Influential Blairite think tank the Fabian Society will this Wednesday publish a strongly-worded report calling for the end of self-regulation by solicitors and barristers.

The report, coming amidst growing moves to scrap the Law Society's control of complaints handling, is a devastating attack on self regulation by both professions and is sure to increase the pressure on the Office for the Supervision of Solicitors (OSS).

Written by a solicitor from trade union firm Thompsons, Arun Arora, and Andrew Francis, a researcher at University of Glamorgan's law school, the report states: “In modern Britain, the rights of any profession to both represent and regulate its members are outmoded, outdated and outweighed by the need for consumer protection and confidence within the legal system.”

The justification for self-regulation, it argues, is that it allows the profession freedom to work in its clients' interest.

But the report says this “public service rhetoric” is an excuse for the profession to “legitimise its independence from government”. It says self-regulation secures the profession “significant market advantages” when solicitors are already in a position of power over their clients when it comes to a complaint since they know the legal system.

Highlighting the soaring number of complaints against solicitors – the existence of which was first revealed by The Lawyer – it attacks the OSS' explanation of “increasing consumer awareness”, as flimsy.

“An alternative and more obvious explanation is that lawyers are failing their clients,” it argues, making an overhaul of the complaints system more urgent.

It also attacks barristers for maintaining their immunity to negligence claims and for creating a new complaints body which is dependent on the Bar Council and has “minimal” lay member involvement.

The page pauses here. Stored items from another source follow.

(** A connection of the client tells when it has written everything, if the client was given a
    write-complete callback before it was made. *)
Lemma client_write_complete :
  queue <$> polite_client_run ((0, KSetWriteComplete) :: connects) sample_client =
    Some [TConnector FResetChannel; TConn 1 (JConn FWriteComplete)] ∧
  queue <$> polite_client_run connects sample_client = Some [TConnector FResetChannel].
Proof. split; vm_compute; reflexivity. Qed.

(** A client that retries: its connection goes down and it connects again. *)
Definition reconnects : list (Z * ClientOp) :=
  [(0, KEnableRetry)] ++ comes_up ++ [server_closes 1] ++ calls 1 ++ [(0, KSocket POLLOUT 0 false [] 0)] ++ calls 1.

Definition reconnected (s : World) : bool :=
  bool_decide (connection_ (client s) = Some 2) && bool_decide (Connector.handed_over (the_connector s) = [0; 1]) &&
  bool_decide (map fst (map_to_list (conns s)) = [2]).

Lemma reconnects_runs : match polite_client_run reconnects sample_client with Some s => reconnected s | None => false end = true.
Proof. vm_compute. reflexivity. Qed.

Lemma client_system_witness :
  ∃ s t, polite_client_run reconnects sample_client = Some s ∧ Connector.handed_over (the_connector s) = [0; 1] ∧
    Connector.state_ (the_connector s) = Connector.kConnected ∧ conns s !! 2 = Some (t, false) ∧ up t ∧ conn_events t = [true].
Proof.
  pose proof reconnects_runs as Hc. destruct (polite_client_run reconnects sample_client) as [s|] eqn:E; [|discriminate Hc].
  unfold reconnected in Hc. rewrite !andb_true_iff, !bool_decide_eq_true in Hc. destruct Hc as [[Hid Hh] _].
  destruct (client_system client_users 0 [] s (polite_client_moves _ _ _ E)) as (Hconns & (_ & _ & Hcur) & _).
  destruct (Hcur 2 Hid) as (Hst & t & Et & Hu). exists s, t. split; [reflexivity|]. split; [exact Hh|]. split; [exact Hst|].
  split; [exact Et|]. split; [exact Hu|]. destruct (Hconns 2 t false Et) as [He _]. rewrite He. by destruct Hu as [-> | ->].
Defined.
Lemma loop_rejects fuel s :
  errors (onMessage_loop fuel s) = errors s ∨
  ∃ e, errors (onMessage_loop fuel s) = errors s ++ [e] ∧ inbuf (onMessage_loop fuel s) ≠ [] ∧
    rejected e (inbuf (onMessage_loop fuel s)).
Proof.
  revert s; induction fuel as [|fuel IH]; intros [buf ds es]; [by left|]. cbn [onMessage_loop inbuf delivered errors].
  destruct (kMinMessageLen + kHeaderLen <=? zlen buf) eqn:H14; [|by left].
  assert (14 <= zlen buf) as H14' by (unfold kMinMessageLen, kHeaderLen in H14; lia).
  assert (buf ≠ []) as Hne by (destruct buf; [simpl in H14'; lia|done]).
  assert (∀ more, asInt32 (buf ++ more) = asInt32 buf) as Ha
    by (intros more; apply (asInt32_more 0); lia).
  assert (∀ more, (kMinMessageLen + kHeaderLen <=? zlen (buf ++ more)) = true) as Hz
    by (intros; rewrite length_app; apply Z.leb_le; unfold kMinMessageLen, kHeaderLen; lia).
  destruct ((kMaxMessageLen <? asInt32 buf) || (asInt32 buf <? kMinMessageLen)) eqn:Hr.
  { right. exists kInvalidLength. split_and!; [done..|]. intros more f ds' es'. cbn. by rewrite Hz, Ha, Hr. }
  destruct (asInt32 buf + kHeaderLen <=? zlen buf) eqn:Hf; [|by left].
  destruct (parse _ _) as [e|m] eqn:Hp; [|apply IH].
  right. exists e. split_and!; [done..|]. intros more f ds' es'. cbn [onMessage_loop raise_error inbuf delivered errors].
  rewrite Hz, Ha, Hr. apply orb_false_iff in Hr as [_ Hr%Z.ltb_ge].
  unfold kMinMessageLen, kHeaderLen in *. apply Z.leb_le in Hf.
  rewrite (proj2 (Z.leb_le _ _)) by (rewrite length_app; lia).
  rewrite drop_app_le by lia. rewrite parse_more; [by rewrite Hp|].
  unfold kMinMessageLen, kHeaderLen. rewrite length_drop. lia.
Qed.
(** The functions registered with the dispatcher. *)
Definition server_callbacks : CallbackMap :=
  registerMessageCallback typeAnswer 1 (registerMessageCallback typeQuery 0 ∅).

Definition QueryServer_onQuery : res (list ConnCall) :=
  match send_message (MAnswer server_answer) with Ok cs => Ok (cs ++ [CShutdown]) | Fault f => Fault f end.
Definition QueryServer_onAnswer : res (list ConnCall) := Ok [CShutdown].
Definition QueryServer_onUnknownMessage : res (list ConnCall) := Ok [CShutdown].

Definition QueryServer_dispatch (m : Message) : res (list ConnCall) :=
  match onProtobufMessage server_callbacks m with
  | Ok (UserCallback 0 _) => QueryServer_onQuery
  | Ok (UserCallback _ _) => QueryServer_onAnswer
  | Ok (DefaultCallback _) => QueryServer_onUnknownMessage
  | Fault f => Fault f
  end.

(** [defaultErrorCallback]: [shutdown()] itself asks whether the connection is up. *)
Definition default_error (e : ErrorCode) : list ConnCall :=
  if (defaultErrorCallback (Some true) e).2 then [CShutdown] else [].

Definition QueryServer_onMessage : list byte -> res (Z * list ConnCall) :=
  codec_onMessage QueryServer_dispatch default_error.

(** What it does for each message. *)
Definition server_reply (m : Message) : list ConnCall :=
  match m with MQuery _ => [CSend (encode (MAnswer server_answer)); CShutdown] | _ => [CShutdown] end.

Lemma server_lookup m :
  onProtobufMessage server_callbacks m =
  Ok match m with MQuery _ => UserCallback 0 m | MAnswer _ => UserCallback 1 m | MEmpty _ => DefaultCallback m end.
Proof.
  change server_callbacks with (register_all [(typeQuery, 0%nat); (typeAnswer, 1%nat)]).
  unfold onProtobufMessage. rewrite register_all_lookup, type_names. destruct m; simpl; unfold CallbackT_onMessage;
    rewrite ?type_names; reflexivity.
Qed.

Lemma server_dispatch m :
  encodable (MAnswer server_answer) -> QueryServer_dispatch m = Ok (server_reply m).
Proof.
  intros Ha. unfold QueryServer_dispatch. rewrite server_lookup. destruct m; [|done|done].
  unfold QueryServer_onQuery. by rewrite send_message_Ok.
Qed.

(** ** On the connection *)

Context (write : nat -> list byte -> Z + Z) (Hwrite : ∀ n d k, write n d = inr k -> 0 <= k <= zlen d).

(** On a connection that is shutting down neither call does anything. *)
Lemma calls_ignored cs s :
  state_ s ≠ kConnected -> CForceClose ∉ cs -> mapM_ (call write true) cs s = Ok (tt, s).
Proof.
  intros Hs. induction cs as [|c cs IH]; intros Hn; [done|]. apply not_elem_of_cons in Hn as [Hc Hn].
  cbn [mapM_]. rewrite (bind_Ok _ _ s tt s); [by apply IH|].
  destruct c; [| |done]; simpl; unfold send, shutdown; rewrite (bind_Ok _ _ s s s) by done;
    by rewrite bool_decide_eq_false_2.
Qed.
(** [main()] of [protobuf/descriptor_test/codec_test.cc] *)
Definition transport_test (query answer empty : Msg) : res unit :=
  match testQueryTransport query [], testAnswerTransport answer [], testEmptyTransport empty [] with
  | Ok _, Ok _, Ok _ => Ok tt
  | _, _, _ => Fault AssertFail
  end.

(** ** The dispatchers' tests *)

(** Callbacks for two types are registered, and three messages dispatched. *)
Definition dispatcher_test (onQuery onAnswer : nat) (query answer empty : Msg) : list (res Codec.Call) :=
  let dispatcher := registerMessageCallback (GetTypeName query) onQuery ∅ in
  let dispatcher := registerMessageCallback (GetTypeName answer) onAnswer dispatcher in
  [onProtobufMessage dispatcher query; onProtobufMessage dispatcher answer; onProtobufMessage dispatcher empty].

Definition dispatcher_lite_test (onQuery onAnswer : nat) (query answer empty : Msg) : list Codec.Call :=
  let dispatcher := registerMessageCallback_lite (GetTypeName query) onQuery ∅ in
  let dispatcher := registerMessageCallback_lite (GetTypeName answer) onAnswer dispatcher in
  [onProtobufMessage_lite dispatcher query; onProtobufMessage_lite dispatcher answer; onProtobufMessage_lite dispatcher empty].
End tests.

(** * Bytes *)

Lemma s32_inj a b : 0 <= a < 2 ^ 32 -> 0 <= b < 2 ^ 32 -> s32 a = s32 b -> a = b.
Proof.
  intros Ha Hb E. apply (f_equal (λ z, z mod 2 ^ 32)) in E. unfold s32 in E.
  rewrite !swrap_unsigned, !Z.mod_small in E by lia. done.
Qed.

Lemma asInt32_inj c c' : length c = 4%nat -> length c' = 4%nat -> asInt32 c = asInt32 c' -> c = c'.
Proof.
  intros Hc Hc' E. unfold asInt32 in E. rewrite !take_ge in E by lia. unfold be32toh in E.
  apply s32_inj in E; [|apply (bswap_range 4)..]. apply (f_equal (bswap 4)) in E. rewrite !bswap_involutive in E.
  pose proof (le_val_range c). pose proof (le_val_range c'). rewrite Hc in *. rewrite Hc' in *.
  rewrite !Z.mod_small in E by done. apply le_val_inj; [lia|done].
Qed.

Lemma incr_ne b : incr b ≠ b.
Proof. assert (forallb (λ n, negb (bool_decide (incr (byte_of_Z n) = byte_of_Z n))) (seqZ 0 256) = true) as A by (vm_compute; reflexivity).
  intros E. rewrite forallb_forall in A. specialize (A (Z_of_byte b)). rewrite byte_of_Z_of_byte in A.
  rewrite bool_decide_eq_true_2 in A by done. discriminate A. apply list_elem_of_In, elem_of_seqZ. pose proof (Z_of_byte_range b). lia.
Qed.

(** A number below 256 on the wire. *)
Lemma be32_small n : 0 <= n < 256 -> be32 n = [x00; x00; x00; byte_of_Z n] ∧ decr (byte_of_Z n) = byte_of_Z ((n - 1) mod 256).
Proof.
  intros Hn.
  assert (forallb (λ n, bool_decide (be32 n = [x00; x00; x00; byte_of_Z n]) &&
    bool_decide (decr (byte_of_Z n) = byte_of_Z ((n - 1) mod 256))) (seqZ 0 256) = true) as A by (vm_compute; reflexivity).
  rewrite forallb_forall in A. specialize (A n ltac:(apply list_elem_of_In, elem_of_seqZ; lia)).
  apply andb_true_iff in A as [A1 A2]. by apply bool_decide_eq_true in A1, A2.
Qed.

Section proofs.
Context {Msg : Type} `{ProtobufLaws Msg} `{TestProtobuf Msg}.
Context (adler32 : list byte -> Z) `{ChecksumLaws adler32}.
Hypothesis ByteSize_serialized : ∀ (m : Msg) d, AppendToString m = Some d -> ByteSize m = zlen d.

Abbreviation sum b := (be32 (s32 (adler32 b))).

(** What a test finds in its buffer behind the length. *)
Lemma fill_run m d :
  AppendToString m = Some d -> zlen (body m d) + 4 < 2 ^ 31 ->
  fill adler32 m [] = Ok (tt, be32 (zlen (body m d) + 4) ++ body m d ++ sum (body m d)).
Proof.
  intros E Hl. unfold fill. rewrite (ByteSize_serialized m d E), (fillEmptyBuffer_encode adler32 m d E).
  rewrite (encode_body adler32 m d E); [done|]. pose proof (zlen_body m d). unfold kHeaderLen in *. lia.
Qed.

Lemma readInt32_run n rest :
  0 <= n < 2 ^ 31 -> readInt32 (be32 n ++ rest) = Ok (n, rest).
Proof.
  intros Hn. unfold readInt32. rewrite (bind_Ok _ _ _ (be32 n ++ rest) (be32 n ++ rest)) by done.
  rewrite (bind_Ok _ _ _ tt (be32 n ++ rest)).
  2:{ apply assert_Ok, Z.leb_le. rewrite length_app, length_be32. lia. }
  rewrite (bind_Ok _ _ _ tt (drop 4 (be32 n ++ rest))) by done.
  rewrite drop_app_length' by (by rewrite length_be32). rewrite asInt32_be32, s32_small by lia. done.
Qed.

(** The length that was read is that of the rest. *)
Lemma len_assert {A} n (buf : list byte) (k : M (list byte) A) :
  zlen buf = n -> n < 2 ^ 31 -> (assert (n =? s32 (zlen buf)) ;; k) buf = k buf.
Proof.
  intros E Hn. rewrite (bind_Ok _ _ buf tt buf); [done|]. apply assert_Ok. rewrite E, s32_small by lia. apply Z.eqb_refl.
Qed.

Lemma testMessage_passes cast m : encodable m -> ∃ buf, testMessage adler32 cast m [] = Ok (tt, buf).
Proof.
  intros (d & E & Hs). pose proof (zlen_body m d) as Hb. unfold kMaxMessageLen, kHeaderLen in *.
  unfold testMessage. rewrite (bind_Ok _ _ _ _ _ (fill_run m d E ltac:(lia))).
  set (rest := body m d ++ sum (body m d)).
  assert (zlen rest = zlen (body m d) + 4) as Hz by (unfold rest; rewrite length_app, length_be32; lia).
  assert (0 <= zlen (body m d) + 4 < 2 ^ 31) as Hr by lia.
  rewrite (bind_Ok _ _ _ _ _ (readInt32_run (zlen (body m d) + 4) rest Hr)).
  rewrite (bind_Ok _ _ rest rest rest) by done. rewrite len_assert by lia.
  pose proof (parse_encoded adler32 m d [] E) as P. rewrite app_nil_r in P. unfold kHeaderLen in P. fold rest in P.
  rewrite P by lia. rewrite (bind_Ok _ _ rest tt rest) by (by apply assert_Ok, bool_decide_eq_true).
  exists rest. destruct cast; [|done]. cbn [when]. apply assert_Ok. by apply bool_decide_eq_true.
Qed.

(** ** Damage *)

Lemma parse_checksum buf len :
  parse adler32 buf len = inl kCheckSumError <->
  s32 (adler32 (take (Z.to_nat (len - 4)) buf)) ≠ asInt32 (drop (Z.to_nat (len - 4)) buf).
Proof.
  unfold parse, kHeaderLen. destruct (Z.eqb_spec (s32 (adler32 (take (Z.to_nat (len - 4)) buf))) (asInt32 (drop (Z.to_nat (len - 4)) buf)));
    [|done]. split; [|done]. repeat case_match; discriminate.
Qed.

(** A message whose checksum was made to fit. *)
Lemma parse_redone b :
  4 <= zlen b ->
  (parse adler32 (b ++ sum b) (zlen b + 4) = inl kInvalidNameLen <-> ¬ (2 <= asInt32 b <= zlen b - 4)) ∧
  (parse adler32 (b ++ sum b) (zlen b + 4) = inl kUnknownMessageType <->
   2 <= asInt32 b <= zlen b - 4 ∧ known_type (take (Z.to_nat (asInt32 b - 1)) (drop 4 b)) = false).
Proof.
  intros Hl. unfold parse, kHeaderLen. replace (zlen b + 4 - 4) with (zlen b) by lia.
  rewrite Nat2Z.id, drop_app_length, take_app_length.
  assert (asInt32 (sum b) = s32 (adler32 b)) as ->.
  { pose proof (asInt32_be32 (s32 (adler32 b)) []) as A. rewrite app_nil_r in A. rewrite A. apply s32_small.
    apply (swrap_range 32). lia. }
  rewrite Z.eqb_refl. assert (asInt32 (b ++ sum b) = asInt32 b) as -> by (apply (asInt32_more 0); lia).
  destruct (Z.leb_spec 2 (asInt32 b)) as [Hlo|Hlo]; [|cbn [andb]; split; split; (done || lia)].
  destruct (Z.leb_spec (asInt32 b) (zlen b + 4 - 2 * 4)) as [Hhi|Hhi]; cbn [andb]; [|split; split; (done || lia)].
  rewrite (take_drop_more 4) by lia. change (Z.to_nat 4) with 4%nat.
  destruct (known_type _); [|split; split; (done || lia)].
  split; split; repeat case_match; (discriminate || lia || by intros []).
Qed.
(* ===== verification/TestPrograms.v ===== *)
(** Test programs of the repository, run on the models: [tcp.muduo/Buffer_unittest.cpp], whose
    checks all hold, and [tcp.muduo/TcpConnection_test3.cpp], a character generator that
    sends its message again whenever it was written - if it is told. *)
From S2P Require Import Prelude Channel Buffer TcpConnection TcpProps TcpPair.
Open Scope list_scope.

(** * The buffer's test *)

Definition check (b : bool) : M Buffer unit := assert b.

(** [BOOST_CHECK_EQUAL] of the three sizes. *)
Definition sizes (readable writable prependable : Z) : M Buffer unit :=
  buf ← get;
  check (readableBytes buf =? readable) ;;
  check (writableBytes buf =? writable) ;;
  check (prependableBytes buf =? prependable).

Definition tBufferAppendRetrieve : M Buffer unit :=
  sizes 0 kInitialSize kCheapPrepend ;;
  let str := repeat x78 200 in
  append str ;;
  sizes (zlen str) (kInitialSize - zlen str) kCheapPrepend ;;
  str2 ← retrieveAsString 50;
  check (zlen str2 =? 50) ;;
  sizes (zlen str - zlen str2) (kInitialSize - zlen str) (kCheapPrepend + zlen str2) ;;
  check (bool_decide (str2 = repeat x78 50)) ;;
  append str ;;
  sizes (2 * zlen str - zlen str2) (kInitialSize - 2 * zlen str) (kCheapPrepend + zlen str2) ;;
  str3 ← retrieveAllAsString;
  check (zlen str3 =? 350) ;;
  sizes 0 kInitialSize kCheapPrepend ;;
  check (bool_decide (str3 = repeat x78 350)).

Lemma Buffer_unittest :
  match new_Buffer kInitialSize with Ok buf => is_ok (tBufferAppendRetrieve buf) | Fault _ => false end = true.
Proof. vm_compute. reflexivity. Qed.

(** * The character generator *)

(** The printable characters, twice, and 94 lines of 72 of them. *)
Definition line : list byte := let l := map byte_of_Z (seqZ 33 (127 - 33)) in l ++ l.
Definition message : list byte := concat (map (λ i, take 72 (drop i line) ++ [x0a]) (seq 0 94)).

Definition chargen_onConnection (connected : bool) : list Call := if connected then [CSend message] else [].
Definition chargen_onWriteComplete : list Call := [CSend message].
Definition chargen_onMessage (buf : list byte) : Z * list Call := (zlen buf, []).

(** Every [write] takes all it is given. *)
Definition chargen : User :=
  mkUser (λ _ d, inr (zlen d)) chargen_onConnection chargen_onMessage chargen_onWriteComplete (λ _, []).

Definition established (t : TcpConnection) : res (unit * TcpConnection) :=
  connectEstablished (write chargen) (onConnection chargen) t.

Definition next (t : TcpConnection) : res (unit * TcpConnection) :=
  run_next (write chargen) (onConnection chargen) (onWriteComplete chargen) (onHighWaterMark chargen)
    (removeConnection false) t.

(** [n] turns of the loop. *)
Fixpoint turns (n : nat) : M TcpConnection unit :=
  match n with O => mret tt | S n' => next ;; turns n' end.

(** The connection is up and everything has been written. *)
Record idle (t : TcpConnection) : Prop := {
  id_up : state_ t = kConnected;
  id_writing : isWriting (channel_ t) = false;
  id_output : readableBytes (outputBuffer_ t) = 0 }.

Lemma send_message t :
  idle t ->
  ∃ t', call (write chargen) true (CSend message) t = Ok (tt, t') ∧ idle t' ∧ written t' = written t ++ message ∧
    writeCompleteCallback_ t' = writeCompleteCallback_ t ∧
    functors t' = functors t ++ (if writeCompleteCallback_ t then [FWriteComplete] else []).
Proof.
  intros [Hup Hw Ho]. simpl. unfold send. rewrite (bind_Ok _ _ t t t) by done. rewrite Hup. rewrite bool_decide_true by done. cbn [when].
  generalize message as m. intros m. unfold sendInLoop. set (t1 := add_accepted m t).
  rewrite (bind_Ok _ _ t tt t1), (bind_Ok _ _ t1 t1 t1) by done. change (channel_ t1) with (channel_ t).
  change (outputBuffer_ t1) with (outputBuffer_ t). rewrite Hw, Ho. cbn [negb andb Z.eqb].
  set (t2 := add_written (take (Z.to_nat (zlen m)) m) t1).
  set (t3 := if writeCompleteCallback_ t then set_functors (functors t2 ++ [FWriteComplete]) t2 else t2).
  rewrite (bind_Ok _ _ t1 (zlen m, u64 (zlen m - zlen m)) t3).
  2:{ rewrite (bind_Ok _ _ t1 (zlen m) t2) by done. rewrite (proj2 (Z.leb_le 0 _)) by lia. rewrite Z.ltb_irrefl.
      change (writeCompleteCallback_ t1) with (writeCompleteCallback_ t). unfold t3. by destruct (writeCompleteCallback_ t). }
  rewrite (bind_Ok _ _ t3 tt t3) by (apply assert_Ok; by rewrite (proj2 (Z.leb_le 0 _)) by lia). rewrite Z.ltb_irrefl.
  exists t3. split; [done|]. assert (take (Z.to_nat (zlen m)) m = m) as Ht by (rewrite Nat2Z.id; apply take_ge; lia).
  unfold t3, t2. rewrite Ht. destruct (writeCompleteCallback_ t) eqn:Hc; split_and!; try done; simpl; by rewrite ?app_nil_r.
Qed.

(** The connection that a server has made sends the message once: the server does not hand its
    write-complete callback on ([TcpServer.v]), and nothing is left to do. *)
Theorem chargen_stalls fd garbage t :
  new_TcpConnection fd garbage = Ok t ->
  ∃ t', established t = Ok (tt, t') ∧ written t' = message ∧ functors t' = [] ∧ ∀ n, turns n t' = Ok (tt, t').
Proof.
  intros E.
  assert (state_ t = kConnecting ∧ functors t = [] ∧ written t = [] ∧ writeCompleteCallback_ t = false ∧
    isWriting (enableReading (channel_ t)) = false ∧ readableBytes (outputBuffer_ t) = 0) as (Hst & Hfn & Hwr & Hwc & Hch & Ho).
  { unfold new_TcpConnection in E. destruct (new_Buffer kInitialSize) as [b|] eqn:Eb; [|done]. injection E as <-.
    split_and!; try done. vm_compute in Eb. by injection Eb as <-. }
  unfold established, connectEstablished, on_channel, tell.
  set (t1 := set_state kConnected t). set (t2 := set_chan (set_added true (enableReading (channel_ t1))) t1).
  set (t3 := add_event (UConnection true) t2).
  destruct (send_message t3) as (t' & Et & Hi & Hw & _ & Hf); [by split|].
  change (written t3) with (written t) in Hw. change (functors t3) with (functors t) in Hf.
  change (writeCompleteCallback_ t3) with (writeCompleteCallback_ t) in Hf. rewrite Hwr in Hw. rewrite Hfn, Hwc in Hf.
  exists t'. split.
  - rewrite (bind_Ok _ _ t t t) by done. rewrite (bind_Ok _ _ t tt t) by (by rewrite Hst). rewrite (bind_Ok _ _ t tt t1), (bind_Ok _ _ t1 tt t2), (bind_Ok _ _ t2 tt t3) by done.
    cbn [mapM_ onConnection chargen chargen_onConnection]. by rewrite (bind_Ok _ _ t3 tt t').
  - split; [exact Hw|]. assert (functors t' = []) as Hn by exact Hf. split; [exact Hn|]. intros n. induction n as [|n IH]; [done|].
    cbn [turns]. rewrite (bind_Ok _ _ t' tt t'); [exact IH|]. unfold next, run_next. rewrite (bind_Ok _ _ t' t' t') by done. by rewrite Hn.
Qed.

(** With the callback set on the connection itself the generator goes on: every turn of the loop
    writes the message once more. *)
Theorem chargen_goes_on t n :
  idle t -> writeCompleteCallback_ t = true -> functors t = [FWriteComplete] ->
  ∃ t', turns n t = Ok (tt, t') ∧ idle t' ∧ functors t' = [FWriteComplete] ∧ written t' = written t ++ concat (repeat message n).
Proof.
  revert t. induction n as [|n IH]; intros t Hi Hc Hf; [exists t; simpl; by rewrite app_nil_r|].
  set (t1 := add_event UWriteComplete (set_functors [] t)).
  destruct (send_message t1) as (t2 & E & Hi2 & Hw2 & Hc2 & Hf2); [by destruct Hi|].
  destruct (IH t2 Hi2) as (t3 & E3 & Hi3 & Hf3 & Hw3); [by rewrite Hc2|by rewrite Hf2, (Hc : writeCompleteCallback_ t1 = true)|].
  exists t3. split_and!; [|done|done|by rewrite Hw3, Hw2; simpl; rewrite <- app_assoc].
  cbn [turns]. rewrite (bind_Ok _ _ t tt t2); [exact E3|]. unfold next, run_next. rewrite (bind_Ok _ _ t t t) by done. rewrite Hf.
  rewrite (bind_Ok _ _ t tt (set_functors [] t)) by done. simpl. unfold tell. rewrite (bind_Ok _ _ _ tt t1) by done.
  cbn [mapM_ onWriteComplete chargen chargen_onWriteComplete]. by rewrite (bind_Ok _ _ t1 tt t2).
Qed.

It suggests an independent regulator modelled on the doctors' complaints body, the General Medical Council, but with a majority of lay people, or on the legal services ombudsman, with expanded support staff.

It says the new solicitors' regulatory body should take over the issuing of practice certificates and donate a proportion of its income to the Law Society, which should become a purely representative body.

The Law Society has been dogged by calls for it to be stripped of its self-regulatory powers in recent years.

The Government has already decided to take the regulation of solicitor financial advisers out of the society's hands, and the Home Office has threatened to set up an independent body to regulate immigration advisers.

Several MPs have been lobbying for the OSS to be scrapped, and it is on the shortlist to be investigated by the Home Affairs Committee.

However, the Government, the Legal Services Ombudsman and the National Consumer Council have all said the OSS should be given more time to improve its record.